Insurance is regulated at the state and territorial level by 56 commissioners, superintendents or directors. The state-based regulatory system has served consumers well for more than 150 years and demonstrated extreme resilience in the last financial crisis. My fellow commissioners and I are public officials either elected or appointed to our respective posts. We are responsible and accessible to the citizens of our states or territories.
However, I do understand that complying with the laws of all the states, District of Columbia and territories poses challenges to entrepreneurs. In recognition of this, state regulators have worked together to help minimize differences between states through the National Association of Insurance Commissioners, thereby creating a more nationally uniform framework of insurance regulation while recognizing local markets and maintaining power in the hands of the states.
The job of an insurance regulator sounds easy. We exist to enforce the state’s laws, to make sure that companies and agents follow that law and to ensure that companies domiciled in our state are in financial position to pay claims when required. As with many things, the duties of regulators are more difficult than they appear. Regulators need to have great knowledge of multiple lines of insurance, technological advances, financial matters and marketing practices. In reality, the execution of our job duties in enforcing our state’s laws may at times cause friction with some innovative ideas.
As I stated, I don’t believe that I or my fellow regulators stand in the way of innovation. I believe that a robust and competitive market that delivers value to the consumer is one of the best forms of consumer protection. However, our insurance laws are also designed to make sure that insurance companies stay in the market and keep the promises that they have made to their customers when the products were originally sold.
In executing my duties as commissioner, I pay a great deal of attention to innovation and developments. I personally spend time with entrepreneurs, investors and others to learn about new trends and ideas. My commitment to enforcing state laws, combined with the laser focus on protecting consumers, requires keeping abreast of innovation.
My office addresses more than 6,000 consumers’ inquiries and complaints every year. People on my staff address issues quickly and care deeply about their roles in helping Iowans. I’ve learned in my nearly three years as commissioner that many consumers don’t understand the insurance they own. They may have relied on an agent, or purchased insurance coverage on their own, hoping it will suit their needs. However, when life happens and an insurance claim needs to be made, consumers may discover the coverage they purchased did not suit their needs. For instance, some people may discover their health plan network doesn’t have healthcare providers near their home.

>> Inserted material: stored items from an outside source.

(** The address of a buffer that is to be allocated is in use nowhere. *)
Lemma next_unused d :
  cache_ok None d → bhs d !! next_bh d = None ∧ next_bh d ∉ inorder (bd_bh_root d)
    ∧ next_bh d ∉ bd_bh_free d ∧ next_bh d ∉ bd_bh_dirty d.
Proof.
  intros Hd. assert (E : bhs d !! next_bh d = None).
  { destruct (bhs d !! next_bh d) as [b|] eqn:E; [|done].
    assert (next_bh d < next_bh d)%nat by (apply (k_fresh _ _ Hd); by rewrite E). lia. }
  split; [done|]. rewrite (k_dom _ _ Hd), (k_free _ _ Hd), (k_dirty _ _ Hd), E.
  split; [by intros [? ?]|]. unfold idle. rewrite E. split; intros (_ & ? & ? & _); done.
Qed.

Definition new_buf (junk : list Z) (n c : Z) : cbh :=
  mkCbh n g_block_size_bytes 0 c junk false false None.

(** A buffer linked under a block number that was not cached. *)
Lemma link_bh d n junk :
  cache_ok None d → block_ok n → (∀ i b, bhs d !! i = Some b → c_blocknr b ≠ n) →
  ∃ t m pre post,
    rb_insert (buffer_blocknr_cmp (<[next_bh d := new_buf junk n 0]> (bhs d))) (bd_bh_root d) (next_bh d)
    = Ok (0, t)
    ∧ rbt Black m t ∧ inorder (bd_bh_root d) = pre ++ post ∧ inorder t = pre ++ next_bh d :: post
    ∧ StronglySorted (nr_lt (<[next_bh d := new_buf junk n 0]> (bhs d))) (inorder t).
Proof.
  intros Hd Hn Hno. destruct (k_rb _ _ Hd) as [m Hm].
  destruct (next_unused d Hd) as (_ & Hnew & _).
  set (h := <[next_bh d := new_buf junk n 0]> (bhs d)).
  assert (Hold : ∀ j, j ∈ inorder (bd_bh_root d) → ∃ b, bhs d !! j = Some b ∧ h !! j = Some b
            ∧ block_ok (c_blocknr b)).
  { intros j Hj. destruct (tree_bh None d j Hd Hj) as (b & Hb & Hok). exists b. unfold h.
    rewrite lookup_insert_ne; [done|]. by intros <-. }
  assert (Hi : h !! next_bh d = Some (new_buf junk n 0)) by apply lookup_insert_eq.
  destruct (rb_insert_ok (buffer_blocknr_cmp h) (blocknr_at h) (bd_bh_root d) m (next_bh d))
    as [(_ & y & Hy & Ey)|(t & m' & pre & post & E & Hm' & E1 & E2 & Hs & _)]; [done| | | |].
  - intros j Hj. destruct (Hold j Hj) as (b & _ & Hb & Hok). by eapply cmp_sign.
  - eapply SS_ext; [|exact (k_sorted _ _ Hd)]. intros a c Ha Hc. unfold nr_lt, blocknr_at.
    destruct (Hold a Ha) as (ba & -> & -> & _), (Hold c Hc) as (bc & -> & -> & _). done.
  - exfalso. destruct (Hold y Hy) as (b & Hb & Hb' & _).
    rewrite (nr_lookup _ _ _ Hb'), (nr_lookup _ _ _ Hi) in Ey. by eapply Hno.
  - by exists t, m', pre, post.
Qed.

(** *** The cache with the new buffer [b], and [t] for its tree *)
Definition with_new (t : rb nat) (b : cbh) (d : bdev) : bdev :=
  mkBdev (b_devid d) t (bd_bh_free d) (bd_bh_dirty d) (bd_bh_ioqueue d) (bd_nr_free d)
    (<[next_bh d := b]> (bhs d)) (S (next_bh d)) (buffer_dirty_count d) (disk d).

(** It is in use, so the lists stay. *)
Lemma with_new_idle t b d dt j :
  cache_ok None d → c_count b ≠ 0 → idle (bhs (with_new t b d)) dt j ↔ idle (bhs d) dt j.
Proof.
  intros Hd Hb. destruct (next_unused d Hd) as (Hnone & _). unfold idle. simpl.
  destruct (decide (next_bh d = j)) as [<-|Hne]; [|by rewrite lookup_insert_ne].
  rewrite lookup_insert_eq, Hnone. split; [intros (? & [= <-] & Hz & _)|intros (? & ? & _)]; done.
Qed.

Lemma with_new_ok t m b d pre post :
  cache_ok None d → buf_ok b → c_count b ≠ 0 → rbt Black m t →
  inorder (bd_bh_root d) = pre ++ post → inorder t = pre ++ next_bh d :: post →
  StronglySorted (nr_lt (<[next_bh d := b]> (bhs d))) (inorder t) → cache_ok None (with_new t b d).
Proof.
  intros Hd Hb Hc Hm E1 E2 Hs. pose proof (with_new_idle t b d) as Hidle.
  destruct (next_unused d Hd) as (Hnone & Hnew & _).
  pose proof Hd as [Kdev Krb Ks Kdom Kfr Kb Kfn Kf Knf Kdn Kd Knd Kq].
  set (i := next_bh d) in *. split; simpl; try done.
  - by exists m.
  - intros j. rewrite E2, elem_of_app, elem_of_cons. fold i. destruct (decide (i = j)) as [<-|Hne].
    + rewrite lookup_insert_eq. split; [by eauto|by auto].
    + rewrite lookup_insert_ne, <- Kdom, E1, elem_of_app by done. naive_solver.
  - intros j. fold i. destruct (decide (i = j)) as [<-|Hne]; [lia|].
    rewrite lookup_insert_ne by done. intros H. specialize (Kfr j H). unfold i. lia.
  - intros j c. fold i. destruct (decide (i = j)) as [<-|Hne].
    + rewrite lookup_insert_eq. by intros [= <-].
    + rewrite lookup_insert_ne by done. apply Kb.
  - intros j. by rewrite Hidle.
  - intros j. by rewrite Hidle.
Qed.

(** A buffer that has no valid bytes yet changes the content of no block. *)
Lemma with_new_quiet t b d :
  cache_ok None d → cache_ok None (with_new t b d) → up_bit b = false → dirty_bit b = false →
  (∀ i c, bhs d !! i = Some c → c_blocknr c ≠ c_blocknr b) → quiet d (with_new t b d).
Proof.
  intros Hd Hok Hu Hdt Hno. set (d' := with_new t b d) in *. destruct (next_unused d Hd) as (Hnone & _).
  split; [|intros k; by apply on_disk_same]. eapply sound_from; [done..| |].
  2:{ intros j c. simpl. destruct (decide (next_bh d = j)) as [<-|].
      - rewrite lookup_insert_eq. intros [= <-]. by left.
      - rewrite lookup_insert_ne by done. intros Hj. right. exists c. auto 10. }
  intros k Hk. unfold view. rewrite (on_disk_same d d') by done.
  destruct (decide (k = c_blocknr b)) as [->|Hne].
  - assert (cached d' (c_blocknr b) = Some b) as ->.
    { apply (cached_spec None d' _ b Hok Hk). exists (next_bh d). split; [apply lookup_insert_eq|done]. }
    rewrite Hdt. destruct (cached d (c_blocknr b)) as [c|] eqn:Ec; [|done].
    apply (cached_spec None d _ c Hd Hk) in Ec as (j & Hj & En). by destruct (Hno j c Hj).
  - assert (cached d' k = cached d k) as ->; [|done]. apply option_eq. intros c.
    rewrite (cached_spec None d' k c Hok Hk), (cached_spec None d k c Hd Hk). simpl.
    split; intros (j & Hj & Ej); exists j; (split; [|done]).
    + destruct (decide (next_bh d = j)) as [<-|]; [|by rewrite lookup_insert_ne in Hj].
      rewrite lookup_insert_eq in Hj. by simplify_eq.
    + rewrite lookup_insert_ne; [done|]. intros <-. by rewrite Hnone in Hj.
Qed.

(** [__getblk] of a block that is not in the cache. *)
Lemma getblk_miss d n junk :
  cache_ok None d → block_ok n → length junk = 4096%nat →
  (∀ i b, bhs d !! i = Some b → c_blocknr b ≠ n) →
  ends (getblk junk n g_block_size_bytes) d (λ r d', r = next_bh d ∧ cache_ok None d'
    ∧ quiet d d'
    ∧ ∀ j k c, held d' j k c ↔ if decide (j = next_bh d) then k = n ∧ c = 1 else held d j k c).
Proof.
  intros Hd Hn Hjunk Hno. destruct (search_ok None d n Hd Hn) as (r & Er & Hr).
  assert (r = None) as ->.
  { destruct r as [i|]; [|done]. destruct (proj1 (Hr i) eq_refl) as (b & Hb & En).
    by destruct (Hno i b Hb). }
  destruct (link_bh d n junk Hd Hn Hno) as (t & m & pre & post & Et & Hm & E1 & E2 & Hs).
  set (b' := new_buf junk n 1). set (d' := with_new t b' d).
  assert (E : getblk junk n g_block_size_bytes d = Ok (next_bh d, d')).
  { unfold getblk, buffer_search, mbind at 1, M_bind at 1. rewrite Er.
    unfold mbind, M_bind, buffer_alloc, buffer_insert. simpl. fold (new_buf junk n 0).
    rewrite Et. simpl. unfold get_bh. rewrite (bh_modify_eq (next_bh d) _ _ (new_buf junk n 0))
      by (simpl; apply lookup_insert_eq). unfold put_buf. simpl. by rewrite insert_insert_eq. }
  assert (Hok : cache_ok None d').
  { eapply (with_new_ok t m b' d pre post); [done|by split|done..|]. eapply SS_ext; [|exact Hs]. intros a c _ _. unfold nr_lt, blocknr_at.
    destruct (decide (next_bh d = a)) as [<-|], (decide (next_bh d = c)) as [<-|];
      rewrite ?lookup_insert_eq, ?lookup_insert_ne by done; done. }
  eapply ends_eq; [exact E|]. split; [done|]. split; [done|]. split; [by apply with_new_quiet|].
  intros j k c. rewrite (held_update d d' (next_bh d) b') by done.
  destruct (decide (j = next_bh d)); [|done]. simpl. split; [by intros (<- & <- & _)|].
  intros [-> ->]. split; [done|]. split; [done|lia].
Qed.

(** What is left as it is when unused buffers are dropped. *)
Record dropped (x : option nat) (d d' : bdev) : Prop := {
  drop_ok : cache_ok x d';
  drop_quiet : quiet d d';
  drop_held : ∀ j n c, held d' j n c ↔ held d j n c;
  drop_moving : ∀ i, x = Some i → bhs d' !! i = bhs d !! i;
  drop_dirty : bd_bh_dirty d' = bd_bh_dirty d
}.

Others may discover too late that certain items lost in a fire were not covered under their homeowners’ policy. Some consumers may discover that the very complex product that they bought simply did not measure up to their expectations.
Having consumers be comfortable with making a purchase and not understanding what they purchased is a culture we need to change. Some consumers desire to simply establish a relationship with an insurance agent or securities agent they feel they can trust, schedule automatic withdrawals from their bank account to be invested or submit their premiums for their insurance products as required so they can ultimately focus their attention on all the other activities that occupy our busy lives. In essence, they forget that they purchased the coverage, and, while it may have been the right purchase at that time, it may not fully suit their needs now or when they need to file a claim.
Insurance regulators and the insurance industry need to encourage consumers to learn more about their coverage needs and the insurance they actually purchase. Innovation that leads to personalizing insurance and better consumer understanding is a good thing. Innovation that increases speed-to-market, enables better policyholder relations through in-force management and provides more value to the consumer is a good thing. However, all that innovation must comply with our state’s laws.
To that end, I’ve met with several entrepreneurs to highlight issues that would arise with certain proposed business models. I enjoy discussing ideas about our industry and sharing Iowa’s perspective. Innovation can help consumers, and it’s my hope that entrepreneurs continue to work with regulators to develop new products and services. This collaboration helps both the regulators and the entrepreneurs and has led to some very positive and healthy dialogue in Iowa.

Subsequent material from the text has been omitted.